#### PROBLEM STATEMENT:
Among the records below, find each line containing the word "kept" and copy it.
---------- DATA TO PROCESS ----------
(** * PABLO ParaTree: a shallow embedding of [src/PABLO/ParaTree.cpp]

    The facade class [ParaTree] of bitpit's parallel linear octree is
    embedded as pure functions over an explicit state record.  Machine
    integers are [Z] with their wrap-around written out, vectors are lists
    read and written by index, [throw std::runtime_error] is an outcome
    that carries the state reached when the exception leaves the method.

    Layout:
    - machine arithmetic and vector helpers;
    - [Octant], [TreeConstants], [LocalTree]: the collaborators of the
      facade, whose classes are declared outside [ParaTree.cpp];
    - [ParaTree]: state, exceptions, setters, snapshot codec, partition
      registry, owner lookup, partition strategies, adapt and mapping;
    - the properties, grouped by topic. *)

From Stdlib Require Import ZArith List Lia Bool String Ascii QArith.
From Stdlib.Strings Require Import Byte.
From Stdlib Require Import Floats Uint63.
From stdpp Require Import base numbers list.

Open Scope Z_scope.
Import ListNotations.

(* ================================================================== *)
(** ** Machine arithmetic and vectors *)
(* ================================================================== *)

Module Mach.

(** Value kept by a conversion to an unsigned integer of [w] bits. *)
Definition wrap (w : Z) (x : Z) : Z := x mod 2 ^ w.

Definition u8 := wrap 8.
Definition u32 := wrap 32.
Definition u64 := wrap 64.

(** Value kept by a conversion to a signed integer of [w] bits
    (two's complement). *)
Definition swrap (w : Z) (x : Z) : Z :=
  let r := x mod 2 ^ w in
  if r <? 2 ^ (w - 1) then r else r - 2 ^ w.

Definition i8 := swrap 8.
Definition i32 := swrap 32.

Definition UINT64_MAX : Z := 2 ^ 64 - 1.
Definition UINT32_MAX : Z := 2 ^ 32 - 1.

(** [v[i]] on a [std::vector]; [None] stands for an access outside
    the vector, which the source never checks. *)
Definition at_ {A} (v : list A) (i : Z) : option A :=
  if i <? 0 then None else v !! Z.to_nat i.

(** [v[i] = x]; an index outside the vector leaves the list as it is
    (the source has undefined behaviour there; callers that must see the
    fault test the bound themselves). *)
Definition set_ {A} (v : list A) (i : Z) (x : A) : list A :=
  if i <? 0 then v else <[Z.to_nat i := x]> v.

(** [v.resize(n, x)]. *)
Definition resize_ {A} (n : Z) (x : A) (v : list A) : list A :=
  take (Z.to_nat n) v ++ replicate (Z.to_nat n - length v)%nat x.

Definition len {A} (v : list A) : Z := Z.of_nat (length v).

(** A read of a vector of integers; an access outside the vector (which
    the source leaves undefined) reads [0]. *)
Definition get0 (v : list Z) (i : Z) : Z := default 0 (at_ v i).

(** The indices [0 .. n-1] of a vector of size [n]. *)
Definition iota (n : nat) : list Z := map Z.of_nat (seq 0 n).

Definition sumZ (l : list Z) : Z := fold_right Z.add 0 l.

End Mach.

(* ================================================================== *)
(** ** Tree constants *)
(* ================================================================== *)

Module TreeConstants.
----------
#### RESULT FOR THIS EXERCISE:
(** Value kept by a conversion to an unsigned integer of [w] bits. *)
(** Value kept by a conversion to a signed integer of [w] bits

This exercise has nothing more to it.